- **TASK OBJECTIVE**: Your answer should be the lines below from the one with "let stem := trim_separators_right" to the one with "(** ** The batch", both included, given again exactly and with nothing added.
►
(* ===== verification/BrokerApply.v ===== *)
(** * [cmd/gonk-gate]: a session's batch is judged and applied

    What [applyBrokerBatch] of [broker_apply.go] does with the output of a finished
    session, with the labels of [broker_label.go] and the verdicts of
    [broker_verdict.go]: the batch is taken out of the output, every gate is passed
    before anything is written, and then it is written. The pipeline agents go on to
    chains of their own, which are one operation here. Details quoted in a violation
    are left out of it, and so are log lines and the archive of transcripts. *)

From Stdlib Require Import Ascii.
From S2P Require Import Prelude.
From S2P Require Import GoStrings.
From S2P Require Import GoTime.
From S2P Require Import GoPath.
From S2P Require Import GoUTF8.
From S2P Require Import FixGate.
From S2P Require Import Trajectory.
From S2P Require Import Effects.
From S2P Require Import WorkStore.
From S2P Require Import GateProgs.
From S2P Require Import RetryFeedback.
From S2P Require Import Explain.
From S2P Require Import StatusNote.

(** ** Labels ([broker_label.go], [broker_verdict.go]) *)

Definition gonkLabelPrefix : string := "gonk::".
Definition labelNeedsMaintainer : string := "gonk::needs-maintainer".
Definition labelFixQueued : string := "gonk::fix-queued".
Definition labelPipelineFailing : string := "gonk::pipeline-failing".
Definition labelNeedsHuman : string := "gonk::needs-human".
Definition labelFixClassConfirmed : string := "gonk::fix-class-confirmed".
Definition fixMRLabels : list string :=
  ["gonk::fix-verifying"; "gonk::fix-awaiting-run"; "gonk::ci-exec-changed"; "gonk::fix-verified"; "gonk::fix-new-failure";
   "gonk::fix-inconclusive"; "gonk::fix-failed"].
(** [pkg/intake]. *)
Definition DefaultDenyLabel : string := "gonk::denied".
Definition OnboardingIssueLabel : string := "gonk::onboarding".

Definition verdictLabels : list (Verdict * string) :=
  [(VerdictCodeChange, "gonk::verdict-code-change"); (VerdictClose, "gonk::verdict-close");
   (VerdictReplyOnly, "gonk::verdict-reply-only"); (VerdictFix, "gonk::pipeline-fix"); (VerdictNeedsScope, labelNeedsHuman)].
Definition verdictLabel (v : Verdict) : string :=
  match List.find (λ e, String.eqb e.1 v) verdictLabels with Some e => e.2 | None => "gonk::verdict-reply-only" end.
Definition pipelineClassLabel (c : string) : string := gonkLabelPrefix +:+ "pipeline-" +:+ c.

(** [strings.ToLower], as far as the result is compared with ASCII text: only the
    dotted capital I and the Kelvin sign come into it from outside. *)
Definition lower_piece (p : piece) : string :=
  match pc_rune p with
  | Some r =>
      if between 65 90 r then String (ascii_of_nat (Z.to_nat (r + 32))) ""
      else if r =? 304 then "i" else if r =? 8490 then "k" else pc_bytes p
  | None => pc_bytes p
  end.
Definition ToLower (s : string) : string := String.concat "" (map lower_piece (pieces s)).

Definition controller_labels : list string :=
  [labelFixQueued; labelNeedsMaintainer; DefaultDenyLabel; OnboardingIssueLabel] ++ map snd verdictLabels ++
  [labelPipelineFailing] ++ map pipelineClassLabel Classifications ++ [labelNeedsHuman; labelFixClassConfirmed] ++ fixMRLabels.
Definition ReservedLabels : list string := map (λ l, ToLower (TrimPrefix l gonkLabelPrefix)) controller_labels.

Definition maxLabelBytes : Z := 255.
Definition separator (c : ascii) : bool := existsb (Ascii.eqb c) [":"; "/"; "-"]%char.
(** [strings.TrimLeft] and [TrimRight] of [":/-"]. *)
Fixpoint trim_separators (s : string) : string :=
  match s with String c s' => if separator c then trim_separators s' else s | EmptyString => EmptyString end.
Definition trim_separators_right (s : string) : string := string_rev (trim_separators (string_rev s)).

Inductive label_error := LabelComma | LabelEmpty | LabelTooLong (final : string) | LabelReserved (suffix : string).

Section labels.
Context `{GoUnicode}.

Definition repairNamespace (l prefix : string) : string * string :=
  if String.eqb prefix "" then (l, l)
  else if HasPrefix l prefix then (l, string_drop (String.length prefix) l)
  else
    let stem := trim_separators_right prefix in
    let rest := string_drop (String.length stem) l in
    let trimmed := trim_separators rest in
    if negb (String.eqb stem "") && (len stem <? len l) && EqualFold (String.substring 0 (String.length stem) l) stem &&
       negb (String.eqb trimmed rest) && negb (String.eqb trimmed "")
    then (prefix +:+ trimmed, trimmed)
    else (prefix +:+ l, l).

Definition normaliseLabel (label prefix : string) : result label_error string :=
  if Contains_sub label "," then Err LabelComma
  else
    let l := TrimSpace label in
    if String.eqb l "" then Err LabelEmpty
    else
      let '(final, suffix) := repairNamespace l prefix in
      if maxLabelBytes <? len final then Err (LabelTooLong final)
      else if contains ReservedLabels (ToLower suffix) then Err (LabelReserved suffix)
      else Ok final.
End labels.

(** ** The batch in the output ([broker_apply.go]) *)

Definition batchStartSentinel : string := "GONK_BATCH_START".
Definition batchEndSentinel : string := "GONK_BATCH_END".
Definition scaffoldBranch : string := "gonk/scaffold".

Fixpoint LastIndex (s sub : string) : option nat :=
  match s with
  | EmptyString => if String.prefix sub s then Some 0%nat else None
  | String _ s' =>
      match LastIndex s' sub with Some i => Some (S i) | None => if String.prefix sub s then Some 0%nat else None end
  end.

(** [strings.ReplaceAll] of a text that is not empty. *)
Fixpoint replace_all (fuel : nat) (s old new : string) : string :=
  match fuel with
  | O => s
  | S fuel =>
      match Index s old with
      | None => s
      | Some i => upto i s +:+ new +:+ replace_all fuel (from (i + String.length old) s) old new
      end
  end.
Definition issueWording (what : string) : string := replace_all (String.length what) what " shown under OUTPUT" " this message shows".

Section apply.
Context `{GoUnicode} `{GoLetters} `{MapRange} `{BatchDecoder} `{JsonTroubles} (d : sweepDeps).

Definition isUnreadableTranscript (text : string) : bool := String.eqb (TrimSpace text) "".
Definition extractBatch (output : string) : option string :=
  match LastIndex output batchStartSentinel with
  | None => None
  | Some start =>
      let rest := from (start + String.length batchStartSentinel) output in
      match Index rest batchEndSentinel with
      | None => None
      | Some e => let payload := TrimSpace (upto e rest) in if String.eqb payload "" then None else Some payload
      end
  end.

Definition artifactKindForTrigger (trigger : string) : string :=
  if String.eqb trigger "issue-triage" || String.eqb trigger "mention-reply" then "comment"
  else if String.eqb trigger "scaffold" then "mr"
  else if String.eqb trigger "pipeline-diagnosis" then "pipeline"
  else if String.eqb trigger "pipeline-fix" then "pipefix"
  else "".

Definition targetIID (e : Effect) (rec : WorkItem) : Z := if TargetIID e =? 0 then w_IssueIID rec else TargetIID e.

(** ** Feedback *)

Definition issueGateFeedback (gate : string) : string :=
  if String.eqb gate "target" then "an effect names a target that is not the issue of this task; leave target_iid and target_type out"
  else if String.eqb gate "path" then "a file effect names a path this task may not write, or holds more than a file may"
  else if String.eqb gate "comment" then "the comment holds a line GitLab would act on, or is too long"
  else if String.eqb gate "trajectory" then "the session's recorded steps do not support its answer"
  else if String.eqb gate "label" then "a label is empty, too long, holds a comma, or is one only gonk sets"
  else "".

(** What is recorded for an agent that is told of refusals. *)
Definition told (agent : string) (rec : WorkItem) (fb : Feedback) : WorkItem :=
  match retryFeedbackKinds agent with [] => rec | _ => recordRetryFeedback rec fb end.
(** The deferred rewording of the issue-shaped chain. *)
Definition worded (agent : string) (rec : WorkItem) : WorkItem :=
  if ownChainAgent agent then rec
  else
    let fb := w_RetryFeedback rec in
    set_w_RetryFeedback (WorkStore.mkRetryFeedback (rf_Attempt fb) (rf_Code fb) (issueWording (rf_What fb)) (rf_Allowed fb)) rec.

(** ** What is written *)

Definition answer_marker_of (rec : WorkItem) : string := answerMarker (w_BeadID rec).

Fixpoint scaffold_actions (project : Z) (writes : list FileWrite) : Prog (list commit_action) :=
  match writes with
  | [] => Ret []
  | w :: writes =>
      there ← call (ORawFile project (fw_Path w) scaffoldBranch);
      rest ← scaffold_actions project writes;
      Ret ((if there : bool then UpdateFile (fw_Path w) (fw_Content w) else CreateFile (fw_Path w) (fw_Content w)) :: rest)
  end.
(** [Some url], the empty one when there is no file; [None] is an error. *)
Definition applyScaffoldFiles (rec : WorkItem) (batch : Batch) (marker : string) : Prog (option string) :=
  actions ← scaffold_actions (w_ProjectID rec) (FileWrites batch);
  match actions with
  | [] => Ret (Some "")
  | _ =>
      branch ← call (OProjectBranch (w_ProjectID rec));
      match branch with
      | None => Ret None
      | Some branch =>
          let base := if String.eqb branch "" then "main" else branch in
          committed ← call (OCreateCommit (w_ProjectID rec) scaffoldBranch base
                              ("gonk: scaffold .agent/" +:+ newlines +:+ marker) actions);
          if negb committed then Ret None
          else
            existing ← call (OMergeRequests (w_ProjectID rec) scaffoldBranch "opened");
            match existing with
            | None => Ret None
            | Some (mr :: _) => Ret (Some (mr_WebURL mr))
            | Some [] =>
                call (OCreateMergeRequest (w_ProjectID rec) scaffoldBranch base "gonk: scaffold .agent/"
                        ("gonk read this repository and proposed durable context for future " +:+
                         "triage and mention sessions." +:+ newlines +:+
                         "Review it as you would any MR: it is a proposal, not a fact." +:+ newlines +:+ marker))
            end
      end
  end.

Definition replacedStatusNote (rec : WorkItem) (body : string) : Prog bool :=
  found ← findStatusNote d (w_ProjectID rec) (w_IssueIID rec) (w_BeadID rec);
  match found with
  | None | Some None => Ret false
  | Some (Some st) =>
      if String.eqb (n_Body st) body then Ret true
      else if isFinalAnswer st (w_BeadID rec)
      then _ ← retireStatusNote d (w_ProjectID rec) (w_IssueIID rec) st; Ret false
      else call (OUpdateNote (w_ProjectID rec) (w_IssueIID rec) (n_ID st) body)
  end.

(** A comment as it is posted; the first one to the item's own issue takes the
    place of the status note. *)
Definition comment_body (rec : WorkItem) (e : Effect) : string :=
  footed (s_BotUsername d) (Body e) +:+ newlines +:+ answer_marker_of rec.
Definition with_status (rec : WorkItem) (body : string) : string := body +:+ newlines +:+ statusMarker (w_BeadID rec).

(** [None]: a note could not be posted; otherwise whether the note was claimed. *)
Fixpoint post_comments (rec : WorkItem) (claimed : bool) (es : list Effect) : Prog (option bool) :=
  match es with
  | [] => Ret (Some claimed)
  | e :: es =>
      if negb (String.eqb (e_Kind e) KindComment) then post_comments rec claimed es
      else
        let iid := targetIID e rec in
        let claim := negb claimed && (iid =? w_IssueIID rec) in
        let body := if claim then with_status rec (comment_body rec e) else comment_body rec e in
        replaced ← (if claim then replacedStatusNote rec body else Ret false);
        if replaced : bool then post_comments rec true es
        else
          posted ← call (OCreateNote (w_ProjectID rec) iid body);
          if posted : bool then post_comments rec (claimed || claim) es else Ret None
  end.

Definition summary_body (rec : WorkItem) (batch : Batch) : string :=
  with_status rec (resultSummaryBody (EffectiveVerdict batch) (s_BotUsername d) +:+ newlines +:+ answer_marker_of rec).
Definition post_summary (rec : WorkItem) (batch : Batch) : Prog unit :=
  replaced ← replacedStatusNote rec (summary_body rec batch);
  when (negb replaced) (do (OCreateNote (w_ProjectID rec) (w_IssueIID rec) (summary_body rec batch))).

(** The gate has passed every label: an error is not looked at again. *)
Definition apply_label (rec : WorkItem) (prefix : string) (e : Effect) (l : string) : Prog unit :=
  do (OAddLabel (w_ProjectID rec) (targetIID e rec) (match normaliseLabel l prefix with Ok norm => norm | Err _ => "" end)).
Fixpoint apply_labels (rec : WorkItem) (prefix : string) (e : Effect) (ls : list string) : Prog unit :=
  match ls with [] => Ret tt | l :: ls => _ ← apply_label rec prefix e l; apply_labels rec prefix e ls end.
Definition added (e : Effect) : list string := if String.eqb (e_Kind e) KindLabel then default [] (Add e) else [].
Fixpoint apply_all_labels (rec : WorkItem) (prefix : string) (es : list Effect) : Prog unit :=
  match es with [] => Ret tt | e :: es => _ ← apply_labels rec prefix e (added e); apply_all_labels rec prefix es end.

Definition label (rec : WorkItem) (name : string) : Prog unit := do (OAddLabel (w_ProjectID rec) (w_IssueIID rec) name).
◄
- **SOLUTION TO THE EXERCISE**:
    let stem := trim_separators_right prefix in
    let rest := string_drop (String.length stem) l in
    let trimmed := trim_separators rest in
    if negb (String.eqb stem "") && (len stem <? len l) && EqualFold (String.substring 0 (String.length stem) l) stem &&
       negb (String.eqb trimmed rest) && negb (String.eqb trimmed "")
    then (prefix +:+ trimmed, trimmed)
    else (prefix +:+ l, l).

Definition normaliseLabel (label prefix : string) : result label_error string :=
  if Contains_sub label "," then Err LabelComma
  else
    let l := TrimSpace label in
    if String.eqb l "" then Err LabelEmpty
    else
      let '(final, suffix) := repairNamespace l prefix in
      if maxLabelBytes <? len final then Err (LabelTooLong final)
      else if contains ReservedLabels (ToLower suffix) then Err (LabelReserved suffix)
      else Ok final.
End labels.

(** ** The batch in the output ([broker_apply.go]) *)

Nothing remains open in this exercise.